- **Exercise objective**
Scan the entries below and extract each line with the word "Hpre" in it.

(Source records)
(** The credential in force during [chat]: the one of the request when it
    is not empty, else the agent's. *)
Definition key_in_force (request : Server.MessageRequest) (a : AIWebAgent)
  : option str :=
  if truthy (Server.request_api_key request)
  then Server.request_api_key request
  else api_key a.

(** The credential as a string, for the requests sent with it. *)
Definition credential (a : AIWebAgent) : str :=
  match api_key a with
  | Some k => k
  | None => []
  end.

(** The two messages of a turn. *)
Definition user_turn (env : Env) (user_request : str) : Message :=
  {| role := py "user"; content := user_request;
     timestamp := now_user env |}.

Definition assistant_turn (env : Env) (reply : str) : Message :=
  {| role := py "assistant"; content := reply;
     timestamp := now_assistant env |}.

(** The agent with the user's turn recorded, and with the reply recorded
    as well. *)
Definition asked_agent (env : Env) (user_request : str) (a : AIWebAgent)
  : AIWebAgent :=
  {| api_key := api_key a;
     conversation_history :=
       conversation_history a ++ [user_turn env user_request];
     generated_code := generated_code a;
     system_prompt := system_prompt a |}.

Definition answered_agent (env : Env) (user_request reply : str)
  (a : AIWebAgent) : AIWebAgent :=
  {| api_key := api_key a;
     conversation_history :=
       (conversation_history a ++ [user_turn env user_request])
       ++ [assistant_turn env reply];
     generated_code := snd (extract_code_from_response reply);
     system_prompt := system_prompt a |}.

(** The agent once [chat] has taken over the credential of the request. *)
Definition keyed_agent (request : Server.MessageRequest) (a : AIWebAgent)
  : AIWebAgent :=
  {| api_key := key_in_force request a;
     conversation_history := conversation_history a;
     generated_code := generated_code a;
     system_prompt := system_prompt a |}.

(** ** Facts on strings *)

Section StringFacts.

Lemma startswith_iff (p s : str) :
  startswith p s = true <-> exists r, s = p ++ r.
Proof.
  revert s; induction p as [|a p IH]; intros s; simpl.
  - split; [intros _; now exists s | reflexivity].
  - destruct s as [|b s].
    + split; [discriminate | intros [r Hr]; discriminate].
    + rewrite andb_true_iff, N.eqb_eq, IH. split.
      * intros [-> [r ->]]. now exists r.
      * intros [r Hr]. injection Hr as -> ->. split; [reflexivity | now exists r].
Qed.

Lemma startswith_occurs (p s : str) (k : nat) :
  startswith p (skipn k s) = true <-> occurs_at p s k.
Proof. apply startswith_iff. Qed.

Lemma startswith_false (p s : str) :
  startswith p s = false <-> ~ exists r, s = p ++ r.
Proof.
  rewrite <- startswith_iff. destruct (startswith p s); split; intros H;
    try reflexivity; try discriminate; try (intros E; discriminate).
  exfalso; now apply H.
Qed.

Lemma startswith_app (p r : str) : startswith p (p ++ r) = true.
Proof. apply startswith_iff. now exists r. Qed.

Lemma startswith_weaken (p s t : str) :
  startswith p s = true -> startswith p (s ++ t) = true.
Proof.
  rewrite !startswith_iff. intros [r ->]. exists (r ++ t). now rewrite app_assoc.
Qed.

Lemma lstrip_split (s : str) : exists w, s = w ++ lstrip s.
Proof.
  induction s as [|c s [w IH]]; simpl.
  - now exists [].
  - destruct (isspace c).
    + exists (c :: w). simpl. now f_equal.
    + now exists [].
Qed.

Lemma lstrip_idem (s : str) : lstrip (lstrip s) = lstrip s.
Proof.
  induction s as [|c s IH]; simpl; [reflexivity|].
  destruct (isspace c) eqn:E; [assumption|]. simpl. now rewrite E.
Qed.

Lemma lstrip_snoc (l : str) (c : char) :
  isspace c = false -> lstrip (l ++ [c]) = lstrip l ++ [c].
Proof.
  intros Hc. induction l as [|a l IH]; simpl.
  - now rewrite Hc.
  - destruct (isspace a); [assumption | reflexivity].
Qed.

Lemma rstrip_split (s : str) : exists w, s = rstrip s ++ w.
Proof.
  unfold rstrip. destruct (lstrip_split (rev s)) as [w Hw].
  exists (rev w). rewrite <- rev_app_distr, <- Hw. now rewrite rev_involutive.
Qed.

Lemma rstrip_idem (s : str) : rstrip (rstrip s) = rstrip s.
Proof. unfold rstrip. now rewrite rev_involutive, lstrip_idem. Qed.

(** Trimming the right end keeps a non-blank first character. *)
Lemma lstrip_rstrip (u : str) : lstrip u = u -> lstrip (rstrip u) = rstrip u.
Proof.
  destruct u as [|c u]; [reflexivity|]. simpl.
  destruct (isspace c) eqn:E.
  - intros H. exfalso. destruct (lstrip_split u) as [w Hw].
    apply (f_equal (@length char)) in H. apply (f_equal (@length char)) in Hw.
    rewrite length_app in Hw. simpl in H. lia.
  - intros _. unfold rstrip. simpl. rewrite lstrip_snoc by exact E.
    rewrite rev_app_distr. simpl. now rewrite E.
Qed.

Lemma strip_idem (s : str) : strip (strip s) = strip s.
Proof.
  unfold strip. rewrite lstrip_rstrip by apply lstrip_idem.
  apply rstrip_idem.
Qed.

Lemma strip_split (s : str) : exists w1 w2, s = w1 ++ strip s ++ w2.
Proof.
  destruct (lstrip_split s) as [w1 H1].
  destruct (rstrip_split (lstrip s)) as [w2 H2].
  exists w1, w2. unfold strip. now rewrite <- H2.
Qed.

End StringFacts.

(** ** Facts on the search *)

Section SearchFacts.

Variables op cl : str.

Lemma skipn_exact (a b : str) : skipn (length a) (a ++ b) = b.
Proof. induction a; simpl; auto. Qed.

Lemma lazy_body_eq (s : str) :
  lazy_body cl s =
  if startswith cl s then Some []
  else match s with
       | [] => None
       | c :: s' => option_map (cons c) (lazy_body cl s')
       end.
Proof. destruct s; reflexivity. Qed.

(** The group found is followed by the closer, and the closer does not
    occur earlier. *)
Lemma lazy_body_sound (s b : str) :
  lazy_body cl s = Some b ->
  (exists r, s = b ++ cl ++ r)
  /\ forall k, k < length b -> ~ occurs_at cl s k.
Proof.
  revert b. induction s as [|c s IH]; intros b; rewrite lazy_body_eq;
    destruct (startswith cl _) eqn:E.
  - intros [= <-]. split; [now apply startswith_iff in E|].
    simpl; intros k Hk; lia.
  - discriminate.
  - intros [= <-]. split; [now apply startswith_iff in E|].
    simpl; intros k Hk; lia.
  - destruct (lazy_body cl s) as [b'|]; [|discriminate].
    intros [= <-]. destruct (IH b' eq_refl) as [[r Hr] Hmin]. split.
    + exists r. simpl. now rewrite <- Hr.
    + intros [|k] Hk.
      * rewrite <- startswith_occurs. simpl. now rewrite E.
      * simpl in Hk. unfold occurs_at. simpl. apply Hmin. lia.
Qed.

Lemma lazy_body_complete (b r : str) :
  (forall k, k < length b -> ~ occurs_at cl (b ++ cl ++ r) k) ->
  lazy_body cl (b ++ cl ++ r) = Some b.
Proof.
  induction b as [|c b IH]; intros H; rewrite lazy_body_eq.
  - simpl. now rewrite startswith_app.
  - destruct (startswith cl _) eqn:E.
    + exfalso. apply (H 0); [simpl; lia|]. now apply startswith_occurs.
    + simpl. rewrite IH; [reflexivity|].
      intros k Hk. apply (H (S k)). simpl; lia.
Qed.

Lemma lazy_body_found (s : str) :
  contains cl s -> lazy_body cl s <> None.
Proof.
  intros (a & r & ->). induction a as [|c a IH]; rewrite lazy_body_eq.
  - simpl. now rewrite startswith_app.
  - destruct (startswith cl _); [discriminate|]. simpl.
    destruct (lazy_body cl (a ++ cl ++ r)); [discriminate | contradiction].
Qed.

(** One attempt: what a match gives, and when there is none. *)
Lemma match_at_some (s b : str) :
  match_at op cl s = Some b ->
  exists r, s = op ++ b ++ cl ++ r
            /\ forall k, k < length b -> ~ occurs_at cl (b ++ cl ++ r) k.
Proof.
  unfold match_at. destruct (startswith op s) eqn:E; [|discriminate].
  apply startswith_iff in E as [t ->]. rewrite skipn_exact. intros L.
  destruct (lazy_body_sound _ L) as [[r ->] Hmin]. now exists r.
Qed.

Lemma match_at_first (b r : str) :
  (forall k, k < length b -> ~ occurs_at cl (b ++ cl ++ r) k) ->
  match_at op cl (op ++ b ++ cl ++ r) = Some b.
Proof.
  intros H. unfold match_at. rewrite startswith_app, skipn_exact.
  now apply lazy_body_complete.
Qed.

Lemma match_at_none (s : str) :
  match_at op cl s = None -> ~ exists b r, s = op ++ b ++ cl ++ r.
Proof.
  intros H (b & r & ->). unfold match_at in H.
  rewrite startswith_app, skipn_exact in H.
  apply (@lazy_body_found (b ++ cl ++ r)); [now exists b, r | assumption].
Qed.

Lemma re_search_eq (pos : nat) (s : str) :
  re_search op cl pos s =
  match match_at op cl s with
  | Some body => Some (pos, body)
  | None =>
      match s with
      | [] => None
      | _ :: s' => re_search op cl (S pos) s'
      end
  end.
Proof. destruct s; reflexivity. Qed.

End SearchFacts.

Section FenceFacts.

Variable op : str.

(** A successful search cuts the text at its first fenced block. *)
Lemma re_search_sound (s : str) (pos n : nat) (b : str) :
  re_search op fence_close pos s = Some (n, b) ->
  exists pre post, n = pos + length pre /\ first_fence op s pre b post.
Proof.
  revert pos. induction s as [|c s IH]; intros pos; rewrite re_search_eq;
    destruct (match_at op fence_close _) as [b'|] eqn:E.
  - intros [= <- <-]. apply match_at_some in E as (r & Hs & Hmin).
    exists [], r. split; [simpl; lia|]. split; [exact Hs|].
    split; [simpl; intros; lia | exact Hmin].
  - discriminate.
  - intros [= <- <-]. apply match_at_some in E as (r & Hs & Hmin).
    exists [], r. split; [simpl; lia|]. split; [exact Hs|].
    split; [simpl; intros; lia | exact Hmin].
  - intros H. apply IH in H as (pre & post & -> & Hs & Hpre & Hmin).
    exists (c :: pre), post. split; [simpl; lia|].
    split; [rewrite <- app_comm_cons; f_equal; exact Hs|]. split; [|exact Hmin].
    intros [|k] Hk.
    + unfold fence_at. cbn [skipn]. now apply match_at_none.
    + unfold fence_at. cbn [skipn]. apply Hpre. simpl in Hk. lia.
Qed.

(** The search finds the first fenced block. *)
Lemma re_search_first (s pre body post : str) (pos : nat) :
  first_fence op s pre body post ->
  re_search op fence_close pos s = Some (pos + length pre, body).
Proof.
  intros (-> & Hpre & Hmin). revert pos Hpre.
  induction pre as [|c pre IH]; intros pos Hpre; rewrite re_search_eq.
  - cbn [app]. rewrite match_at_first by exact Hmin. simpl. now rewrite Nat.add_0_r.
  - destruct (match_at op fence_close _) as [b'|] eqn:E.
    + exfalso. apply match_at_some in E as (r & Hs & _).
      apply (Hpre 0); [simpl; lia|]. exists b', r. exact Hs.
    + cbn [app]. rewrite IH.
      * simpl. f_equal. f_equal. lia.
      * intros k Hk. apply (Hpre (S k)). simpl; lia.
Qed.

==

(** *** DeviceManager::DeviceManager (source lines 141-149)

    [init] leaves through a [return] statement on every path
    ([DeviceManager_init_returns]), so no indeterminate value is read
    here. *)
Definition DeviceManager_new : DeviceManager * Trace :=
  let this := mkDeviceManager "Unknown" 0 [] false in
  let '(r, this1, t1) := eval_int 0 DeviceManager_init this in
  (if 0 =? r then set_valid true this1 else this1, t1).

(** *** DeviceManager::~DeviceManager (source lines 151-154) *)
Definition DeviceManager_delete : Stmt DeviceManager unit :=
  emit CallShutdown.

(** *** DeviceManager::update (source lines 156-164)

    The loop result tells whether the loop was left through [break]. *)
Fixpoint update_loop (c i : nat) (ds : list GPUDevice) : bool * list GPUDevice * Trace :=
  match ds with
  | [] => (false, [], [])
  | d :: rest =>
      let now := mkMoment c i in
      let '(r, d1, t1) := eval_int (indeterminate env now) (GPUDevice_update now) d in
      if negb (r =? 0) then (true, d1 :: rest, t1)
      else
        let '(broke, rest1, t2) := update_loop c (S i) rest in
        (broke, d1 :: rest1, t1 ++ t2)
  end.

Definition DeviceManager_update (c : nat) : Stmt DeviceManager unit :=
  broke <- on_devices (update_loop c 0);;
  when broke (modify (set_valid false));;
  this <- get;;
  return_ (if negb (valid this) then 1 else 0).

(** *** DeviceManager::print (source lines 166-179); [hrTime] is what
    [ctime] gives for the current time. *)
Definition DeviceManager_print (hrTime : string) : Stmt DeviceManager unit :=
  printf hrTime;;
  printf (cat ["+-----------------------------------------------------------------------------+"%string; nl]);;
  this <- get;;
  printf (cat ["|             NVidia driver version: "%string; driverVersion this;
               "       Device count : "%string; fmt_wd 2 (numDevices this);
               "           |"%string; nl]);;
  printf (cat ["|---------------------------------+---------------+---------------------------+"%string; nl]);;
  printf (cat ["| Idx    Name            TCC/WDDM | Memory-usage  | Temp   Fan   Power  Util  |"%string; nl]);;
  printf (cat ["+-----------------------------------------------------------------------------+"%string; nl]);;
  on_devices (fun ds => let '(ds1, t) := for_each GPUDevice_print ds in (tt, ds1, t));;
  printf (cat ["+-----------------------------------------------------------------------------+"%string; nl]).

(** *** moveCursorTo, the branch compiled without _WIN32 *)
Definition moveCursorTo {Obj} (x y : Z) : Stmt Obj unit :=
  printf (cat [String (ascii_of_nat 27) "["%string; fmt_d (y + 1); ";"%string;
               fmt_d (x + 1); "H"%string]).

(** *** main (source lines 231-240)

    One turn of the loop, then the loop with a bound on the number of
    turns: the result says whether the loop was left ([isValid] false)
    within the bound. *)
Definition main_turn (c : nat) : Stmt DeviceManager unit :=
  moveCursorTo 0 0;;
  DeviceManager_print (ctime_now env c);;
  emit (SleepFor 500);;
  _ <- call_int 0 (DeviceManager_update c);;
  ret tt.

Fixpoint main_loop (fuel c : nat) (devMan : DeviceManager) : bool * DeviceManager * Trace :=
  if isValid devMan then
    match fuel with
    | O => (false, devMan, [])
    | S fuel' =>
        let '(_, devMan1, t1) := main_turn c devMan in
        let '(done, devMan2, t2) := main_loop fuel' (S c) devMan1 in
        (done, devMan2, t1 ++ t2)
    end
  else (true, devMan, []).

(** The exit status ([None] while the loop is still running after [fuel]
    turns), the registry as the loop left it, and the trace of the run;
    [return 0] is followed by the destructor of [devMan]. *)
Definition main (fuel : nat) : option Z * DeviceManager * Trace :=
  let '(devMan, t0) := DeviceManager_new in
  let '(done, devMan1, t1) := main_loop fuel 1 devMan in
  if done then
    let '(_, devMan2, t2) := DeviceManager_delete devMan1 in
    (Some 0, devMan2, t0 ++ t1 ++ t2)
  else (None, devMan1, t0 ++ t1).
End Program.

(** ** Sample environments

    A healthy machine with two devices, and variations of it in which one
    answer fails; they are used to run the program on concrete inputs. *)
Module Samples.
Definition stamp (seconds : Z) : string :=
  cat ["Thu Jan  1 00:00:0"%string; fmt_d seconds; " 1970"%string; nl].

- **Answer to the exercise**
  - intros H. apply IH in H as (pre & post & -> & Hs & Hpre & Hmin).
    + unfold fence_at. cbn [skipn]. apply Hpre. simpl in Hk. lia.
  intros (-> & Hpre & Hmin). revert pos Hpre.
  induction pre as [|c pre IH]; intros pos Hpre; rewrite re_search_eq.
      apply (Hpre 0); [simpl; lia|]. exists b', r. exact Hs.
      * intros k Hk. apply (Hpre (S k)). simpl; lia.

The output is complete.